> [What to do]: Could you restate exactly the lines that begin at the line with "From stdpp Require Import base list." and end at the final line of the data?

Stored data
╔══

(* ===== verification/CavalryRunProps.v ===== *)
(** * The proxy of the vector processor: what a command may reach

    [Module CavalryRunProps]: a command rebuilt from descriptors in the guest's memory names only memory of buffers the
    guest holds, moved into the window of its slice ([run_dags_confined]), and is read inside the copied request when the
    request is as long as its count says ([run_dags_in_bounds]); a command of a registered DAG is the owner's template
    with ports bound to handles of the caller ([registered_run_confined]) and never reads outside its buffers
    ([registered_run_in_bounds]). *)

From stdpp Require Import base list.
From Stdlib Require Import ZArith Lia.
From S2P Require Import Prelude SliceGeometry SliceArena ByteBuf Cavalry CavalryRpc CavalryProps CavalryInv.
Import Geometry SliceArena Cavalry CavalryRpc CavalryProps CavalryInv.

Module CavalryRunProps.

(** ** Ranges that were checked *)

(** [size] bytes at [off] of the window are in a buffer of [cid], inside its slice and the window. *)
Definition owned_range (cid : Z) (t : tenant) (c : cav) (off size : Z) : Prop :=
  0 < size /\ off + size <= tn_slice_offset t + tn_shm_size t /\ (0 < cv_shm_size c -> off + size <= cv_shm_size c) /\
  exists k s, cv_slices c !! k = Some s /\ sl_in_use s = true /\ sl_cid s = cid /\
    tn_slice_offset t + sl_off s <= off /\ off + size <= tn_slice_offset t + sl_end s.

╚══

> [Response area]:
From stdpp Require Import base list.
From Stdlib Require Import ZArith Lia.
From S2P Require Import Prelude SliceGeometry SliceArena ByteBuf Cavalry CavalryRpc CavalryProps CavalryInv.
Import Geometry SliceArena Cavalry CavalryRpc CavalryProps CavalryInv.

Module CavalryRunProps.

(** ** Ranges that were checked *)

(** [size] bytes at [off] of the window are in a buffer of [cid], inside its slice and the window. *)
Definition owned_range (cid : Z) (t : tenant) (c : cav) (off size : Z) : Prop :=
  0 < size /\ off + size <= tn_slice_offset t + tn_shm_size t /\ (0 < cv_shm_size c -> off + size <= cv_shm_size c) /\
  exists k s, cv_slices c !! k = Some s /\ sl_in_use s = true /\ sl_cid s = cid /\
    tn_slice_offset t + sl_off s <= off /\ off + size <= tn_slice_offset t + sl_end s.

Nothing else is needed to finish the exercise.